Claudia contempló el agua oscura de la fuente.

– Augusta, nos has compensado en una forma que tú ni siquiera imaginas. Ahora lo comprendo.

Augusta levantó la mirada.

– Es muy amable lo que dices, prima, pero bien sabemos que he representado siempre una molestia.

– Nunca. -Claudia sonrió con dulzura-. Tal vez seas excéntrica, imprevisible y, en ocasiones, inquietante, pero jamás una molestia. Siempre has animado la vida y, de no haber sido por ti, yo nunca me habría presentado en sociedad. Tampoco habría concurrido al Pompeya ni conocido a lady Arbuthnot -hizo una pausa-, o a Peter Sheldrake.

– Ah, sí, el señor Sheldrake. Claudia, te aseguro que está deslumbrado por ti. ¿Y tú?

Claudia clavó la mirada en las puntas de las sandalias de satén y al alzar el rostro se topó con la expresión inquisitiva de su prima.

– Augusta, me parece encantador, pero no sé por qué. En ocasiones, sus halagos son demasiado ardientes para resultar decorosos, y a menudo me enfurece con sus bromas. Pero estoy convencida de que bajo esa apariencia negligente que ofrece al mundo, existe un hombre inteligente. Percibo un carácter serio que él se esfuerza en ocultar.

– No lo dudo.
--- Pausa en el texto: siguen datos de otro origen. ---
(** X2.  Once the log holds 50 items or more a save leaves exactly 50: the
    last 49 of the old log and the new item.  With exactly 50 items that is
    the old log without its first item. *)
Theorem saveMemory_at_cap (c : SaveCall) (s : AgentState) :
  50 <= List.length (memories s) ->
  memories (execState (saveCall c) s)
  = (sliceLast 49 (memories s) ++ [itemOf c])%list
  /\ List.length (memories (execState (saveCall c) s)) = 50
  /\ (List.length (memories s) = 50 ->
      memories (execState (saveCall c) s)
      = (tl (memories s) ++ [itemOf c])%list).
Proof.
  intros Hge. unfold execState. rewrite saveCall_run. cbn [snd memories].
  assert (Hkept : sliceLast 50 (memories s ++ [itemOf c])
                  = (sliceLast 49 (memories s) ++ [itemOf c])%list).
  { unfold sliceLast. rewrite skipn_app, length_app. cbn [List.length].
    replace (List.length (memories s) + 1 - 50)
      with (List.length (memories s) - 49) by lia.
    replace (List.length (memories s) - 49 - List.length (memories s))
      with 0 by lia.
    reflexivity. }
  rewrite Hkept. split; [reflexivity |].
  split.
  - rewrite length_app, sliceLast_length. cbn [List.length]. lia.
  - intros Hfull. unfold sliceLast. rewrite Hfull. cbn [Nat.sub].
    destruct (memories s); reflexivity.
Qed.

Lemma saveMemory_at_cap_witness :
  let full := map (fun n => MemoryItem.mk (String (ascii_of_nat n) EmptyString)
                              "t" note "old") (seq 0 50) in
  let s := {| avatar := None; memories := full |} in
  let c := mkSaveCall task "new" "id" "now" in
  memories (execState (saveCall c) s) = (tl full ++ [itemOf c])%list.
Proof.
  cbv zeta.
  match goal with
  | |- memories (execState (saveCall ?c) ?s) = _ =>
      destruct (saveMemory_at_cap c s) as (_ & _ & Hfull);
      [vm_compute; lia | exact (Hfull eq_refl)]
  end.
Defined.

(** X3.  What a save returns is never empty: it has between 1 and 5 items,
    the new item is its last, and it is the list of memories that
    [getAvatarState] reports right after the save. *)
Theorem saveMemory_returns_view (c : SaveCall) (s : AgentState) :
  let returned := evalState (saveCall c) s in
  let after := execState (saveCall c) s in
  List.length returned = Nat.min 5 (S (List.length (memories s)))
  /\ (exists older, returned = older ++ [itemOf c])%list
  /\ memories (evalState getAvatarState after) = returned
  /\ avatar (evalState getAvatarState after) = avatar s.
Proof.
  cbv zeta. unfold evalState, execState. rewrite saveCall_run.
  cbn [fst snd]. unfold getAvatarState. run_agent. cbn [memories avatar].
  rewrite sliceLast_nested by lia.
  split.
  { rewrite sliceLast_length, length_app. cbn [List.length]. lia. }
  split; [| split; reflexivity].
  unfold sliceLast. rewrite skipn_app, length_app. cbn [List.length].
  replace (List.length (memories s) + 1 - 5 - List.length (memories s))
    with 0 by lia.
  cbn [skipn]. eauto.
Qed.
(** "Save each item": the storage and [successCount] after the loop. *)
Fixpoint save_items (f : Faults) (items : list (string * json))
    (st : storage) (successCount : nat) : storage * nat :=
  match items with
  | [] => (st, successCount)
  | (key, value) :: items' =>
      match value with
      | JNull => save_items f items' st successCount
      | _ =>
          let valueToStore := stored value in
          if set_fails f key then save_items f items' st successCount
          else save_items f items' (<[key := valueToStore]> st) (S successCount)
      end
  end.

(** The steps after the parse: what is thrown or returned, and the
    storage left behind. *)
Definition store_parsed (f : Faults) (parsedData : json) (st : storage)
    : outcome bool * storage :=
  match normalize parsedData with
  | Threw e => (Threw e, st)
  | Returned dataToStore =>
      let st1 := clear_existing f st in
      match entries dataToStore with
      | Threw e => (Threw e, st1)
      | Returned [] => (Threw NoDataError, st1)
      | Returned items =>
          let (st2, successCount) := save_items f items st1 0 in
          if Nat.eqb successCount 0 then (Threw RestoreFailedError, st2)
          else (Returned true, st2)
      end
  end.

Definition restoreFromBackup (f : Faults) (backupJson : string) (st : storage)
    : run (outcome bool * storage) :=
  if String.eqb backupJson "" then Finished (Threw EmptyBackupError, st)
  else
    match parse_backup (clean backupJson) with
    | NotModelled => NotModelled
    | Finished (Threw e) => Finished (Threw e, st)
    | Finished (Returned parsedData) => Finished (store_parsed f parsedData st)
    end.

(** *** Values that a backup and a restore give back *)

(** What [createBackup] stores for a value: the parsed value, or the raw
    string when it does not parse. *)
Definition backed_up (value : string) : json :=
  match JSON_parse value with
  | Ok x => x
  | _ => JStr value
  end.

(** Pairs that come back in whatever order the keys are listed and
    whichever writes fail: the value is not empty; it either is no JSON
    text, or is the very text [JSON.stringify] gives for it and is neither
    [null] nor a string literal, nor an object or array under the key
    [data]; key and value have as many opening as closing braces; the key
    is not [__proto__] and not [index_like].  (A stricter test than
    [comes_back] below.) *)
Definition round_trips (key value : string) : bool :=
  negb (String.eqb value "")
  && negb (String.eqb key "__proto__" || index_like key)
  && (depth key =? 0) && (depth value =? 0)
  && match JSON_parse value with
     | SyntaxError => true
     | Ok x =>
         well_formed x && String.eqb (stringify x) value
         && match x with
            | JNull | JStr _ => false
            | JArr _ | JObj _ => negb (String.eqb key "data")
            | JBool _ | JNum _ => true
            end
     | Unmodelled => false
     end.

(** The pairs that a backup and a restore give back as they are: the
    value is not empty; it either is no JSON text, or is the very text
    [JSON.stringify] gives for what it parses to, and parses neither to
    [null] nor to a string, nor to an object or array under the key
    [data]; the key is not [__proto__]. *)
Definition comes_back (key value : string) : bool :=
  negb (String.eqb value "") && negb (String.eqb key "__proto__")
  && match JSON_parse value with
     | SyntaxError => true
     | Ok x =>
         String.eqb (stringify x) value
         && match x with
            | JNull | JStr _ => false
            | JArr _ | JObj _ => negb (String.eqb key "data")
            | JBool _ | JNum _ => true
            end
     | Unmodelled => false
     end.

(** A text that the search for the end leaves whole: counting an opening
    brace up and a closing brace down from zero, the count is zero at the
    end of the text, or it is never zero just after a closing brace. *)
Definition keeps_whole (text : string) : Prop :=
  depth text = 0 ∨ ∀ p, ¬ closes_at_zero 0 text p.

(** A text that begins with one of the three openers the search for the
    start looks for, and a text that holds none of them. *)
Definition begins_with_opener (content : string) : Prop :=
  starts_with open_quote content = true ∨
  starts_with open_newline_quote content = true ∨
  starts_with open_space_quote content = true.

Definition holds_no_opener (content : string) : Prop :=
  ¬ contains open_quote content ∧ ¬ contains open_newline_quote content ∧
  ¬ contains open_space_quote content.

(** What is written for a property of the object to store: nothing for
    [null]. *)
Definition restored (value : json) : option string :=
  match value with
  | JNull => None
  | _ => Some (stored value)
  end.

(** *** Backup texts used below *)

(** [{"a":1}], written with [quoted] for the quotes. *)
Definition backup_a1 : string := "{" +:+ quoted "a" +:+ ":1}".
(** The same followed by a line feed and [EOF marker]. *)
Definition backup_a1_eof : string := backup_a1 +:+ String "010" "EOF marker".
(** [{"a":1} trailing {"b":2} junk] *)
Definition backup_two_objects : string :=
  backup_a1 +:+ " trailing {" +:+ quoted "b" +:+ ":2} junk".
(** [{"data":[7]}] *)
Definition backup_data_array : string := "{" +:+ quoted "data" +:+ ":[7]}".
(** [{"a":null}] *)
Definition backup_null_value : string := "{" +:+ quoted "a" +:+ ":null}".
(** A key-space in the shape the application keeps: a device list, the id
    of the active device as a raw string, and settings. *)
Definition devices_text : string :=
  "[{" +:+ quoted "id" +:+ ":" +:+ quoted "gate-1" +:+ "," +:+ quoted "latchTime"
    +:+ ":" +:+ quoted "000" +:+ "}]".
Definition settings_text : string :=
  "{" +:+ quoted "completedSteps" +:+ ":[1,2]," +:+ quoted "adminNumber" +:+ ":"
    +:+ quoted "0400" +:+ "}".
Definition app_storage : storage :=
  {[ "gsm_devices" := devices_text;
     "active_device_id" := "gate-1";
     "app_settings" := settings_text ]}.
(** A key-space where the active device is stored as the text [null]. *)
Definition no_active_storage : storage :=
  {[ "active_device_id" := "null"; "gsm_devices" := "[]" ]}.
(** A key-space with one key. *)
Definition old_storage : storage := {[ "old" := "x" ]}.
(** A key-space with a key made of digits, whose value is an opening
    brace. *)
Definition digits_storage : storage :=
  {[ "gsm_devices" := devices_text; "active_device_id" := "gate-1"; "10" := "{" ]}.
(** [{ "a":1,"b":null}] followed by [ } -- {end]: an object written with
    a space after its brace, and a tail with braces of its own. *)
Definition backup_spaced_with_tail : string :=
  "{ " +:+ quoted "a" +:+ ":1," +:+ quoted "b" +:+ ":null}" +:+ " } -- {end".
(** A key-space with a device list, an unused key and a value under the
    key [__proto__]. *)
Definition proto_storage : storage :=
  {[ "gsm_devices" := devices_text; "unused" := ""; "__proto__" := "x" ]}.

End Backup.

(** ** More of the string built-ins, as the pages and the file helpers
    use them *)
Module Text.
Import JS.

Fixpoint repeat_char (c : ascii) (n : nat) : string :=
  match n with
  | O => ""
  | S n' => String c (repeat_char c n')
  end.

(** [s.padStart(n, c)] for a filler [c] of one character. *)
Definition padStart (n : nat) (c : ascii) (s : string) : string :=
  repeat_char c (n - String.length s) +:+ s.

(** [s.slice(0, n)] *)
Definition slice_to (n : nat) (s : string) : string := take n s.

(** [/[^0-9]/] *)
Definition non_digit : regex := Chr (λ c, negb (is_digit c)).

(** [/^r$/.test(s)]: the match starts at the first character and the
    continuation accepts at the end of the text only. *)
Definition test_whole (r : regex) (s : string) : bool :=
  bool_decide (is_Some (rmatch r s []
    (λ s' cs, if String.eqb s' "" then Some (s', cs) else None))).

(** The loop of a repetition [r*] followed by [k], as [rmatch] runs it:
    at most [n] iterations, each of which uses up a character. *)
Section Iterate.
Variable r : regex.
Variable k : string → captures → option (string * captures).

Fixpoint iterate (n : nat) (s : string) (cs : captures) : option (string * captures) :=
  match n with
  | O => k s cs
  | S n' =>
      match rmatch r s cs (λ s' cs',
              if (String.length s' <? String.length s)%nat
              then iterate n' s' cs' else None) with
      | Some x => Some x
      | None => k s cs
      end
  end.
End Iterate.
(** The body of [for point_recs in points.values()]: what one point adds to
    [sequences] and [labels]. *)
Definition point_sequences (sequence_length : Z) (point_recs : list DecodedRecord)
  : result (list Sequence * list Z) :=
  let point_recs := sort_by_date point_recs in
  if negb (len (label_set point_recs) =? 1) then Ok ([], [])
  else
    r0 <- getitem point_recs 0 ;;
    let label := LABEL r0 in
    Ok (map (fun i => slice point_recs i (i + sequence_length))
          (range (len point_recs - sequence_length + 1)),
        replicate label (len point_recs - sequence_length + 1)).

Definition create_sequences (sequence_length : Z) (records : list DecodedRecord)
  : result (list Sequence * list Z * Line) :=
  let points := group_by_point records in
  acc <- foldM
           (fun acc point_recs =>
              sl <- point_sequences sequence_length point_recs ;;
              Ok (fst acc ++ fst sl, snd acc ++ snd sl))
           (map snd points) ([], []) ;;
  Ok (fst acc, snd acc, Created (len (fst acc)) (len points)).

(** *** Dataset splitting *)

(** [np.unique(y)]: the distinct values in ascending order. *)
Fixpoint insert_unique (x : Z) (l : list Z) : list Z :=
  match l with
  | [] => [x]
  | y :: l' =>
      if x <? y then x :: y :: l'
      else if x =? y then y :: l'
      else y :: insert_unique x l'
  end.

Definition np_unique (y : list Z) : list Z := fold_right insert_unique [] y.

Definition count (c : Z) (y : list Z) : nat := count_occ Z.eq_dec y c.

(** [_count_class_sample(y)]: each class with its number of samples, by
    ascending class. *)
Definition target_stats (y : list Z) : list (Z * nat) :=
  map (fun c => (c, count c y)) (np_unique y).

(** [min(stats, key=stats.get)]: the first key whose count is minimal. *)
Fixpoint min_key (stats : list (Z * nat)) (best : Z * nat) : Z * nat :=
  match stats with
  | [] => best
  | (c, n) :: stats' =>
      min_key stats' (if (n <? snd best)%nat then (c, n) else best)
  end.

Definition class_minority (stats : list (Z * nat)) : option Z :=
  match stats with
  | [] => None
  | s :: stats' => Some (fst (min_key stats' s))
  end.

Definition n_sample_majority (stats : list (Z * nat)) : nat :=
  fold_right Nat.max 0%nat (map snd stats).

(** [sampling_strategy='not minority'] for over-sampling: every class but
    the minority one is brought to the majority count. *)
Definition sampling_strategy_not_minority (y : list Z) : list (Z * nat) :=
  let stats := target_stats y in
  match class_minority stats with
  | None => []
  | Some minority =>
      map (fun kv => (fst kv, (n_sample_majority stats - snd kv)%nat))
        (filter (fun kv => negb (fst kv =? minority)) stats)
  end.

(** The unseeded generator [np.random] that [RandomOverSampler] falls back
    to when no [random_state] is given: its state is the stream of raw draws
    it will deliver. *)
Definition GlobalRng : Type := nat -> nat.

(** [np.flatnonzero(y == c)]. *)
Definition flatnonzero (y : list Z) (c : Z) : list nat :=
  map fst (filter (fun iy => snd iy =? c) (combine (seq 0 (List.length y)) y)).

(** [random_state.choice(a, size=k, replace=True)], reading the stream from
    [offset]. *)
Definition choice (g : GlobalRng) (offset : nat) (a : list nat) (k : nat)
  : list nat :=
  map (fun t => nth (g (offset + t)%nat mod List.length a)%nat a 0%nat) (seq 0 k).

(** The loop of [RandomOverSampler._fit_resample]: the positions appended for
    each class of the strategy. *)
Fixpoint bootstrap (g : GlobalRng) (offset : nat) (y : list Z)
  (strategy : list (Z * nat)) : list nat :=
  match strategy with
  | [] => []
  | (class_sample, num_samples) :: strategy' =>
      choice g offset (flatnonzero y class_sample) num_samples
      ++ bootstrap g (offset + num_samples) y strategy'
  end.

(** [RandomOverSampler(sampling_strategy='not minority').fit_resample(X, y)]
    for a one-column [X]: the rows of [X] followed by the bootstrapped rows.
    An empty [X], an [X] and a [y] of different lengths, and a [y] with fewer
    than two classes are rejected. *)
Definition fit_resample (g : GlobalRng) (X : list Z) (y : list Z)
  : result (list Z * list Z) :=
  if (List.length X =? 0)%nat then Raise ValueError
  else if negb (List.length X =? List.length y)%nat then Raise ValueError
  else if (List.length (np_unique y) <=? 1)%nat then Raise ValueError
  else
    let extra := bootstrap g 0 y (sampling_strategy_not_minority y) in
    Ok (X ++ map (fun j => nth j X 0) extra, y ++ map (fun j => nth j y 0) extra).

Record SplitResult : Type := mkSplitResult {
  X_train : list Sequence;
  y_train : list Z;
  X_val : list Sequence;
  y_val : list Z;
  X_test : list Sequence;
  y_test : list Z
}.

(** [a / b] on floats. *)
Definition divide (a b : Q) : result Q :=
  if Qeq_bool b 0 then Raise ZeroDivisionError else Ok (round64 (a / b)).

Section Splitter.

(** [list(set(l))]: the order in which a set lists its elements is left to
    the interpreter. *)
Variable list_set : list Z -> list Z.

(** [np.random.RandomState(seed).permutation(n)]. *)
Variable permutation : Z -> nat -> list nat.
A fin de cuentas, es amigo íntimo de Graystone. Me agrada el señor Sheldrake, Claudia. Tengo la sensación de que te beneficiaría… Así como tú a él. Necesita la influencia de una mujer equilibrada y serena como tú.

La boca de Claudia se curvó en una sonrisa maliciosa.

– ¿Acaso sostienes la teoría de que los opuestos se atraigan?

– Ciertamente: observa mi situación. -Augusta frunció la nariz-. Es imposible hallar dos personas tan diferentes como Graystone y yo.

– Eso es lo que parece. -Claudia le lanzó una mirada interrogante-. Prima, ¿eres feliz?

Augusta dudó: no quería entrar en detalles de lo que sentía por Harry y su matrimonio. Todavía era demasiado complejo, demasiado nuevo, y aún había muchos anhelos que la mantenían desvelada en las oscuras horas que precedían el amanecer. No sabía si alguna vez lograría de Harry todo lo que deseaba, ni si el conde llegaría a amarla como lo amaba ella, o cuánto tiempo la observaría en silencio para ver cuándo incurría en una falta, como la anterior condesa de Graystone.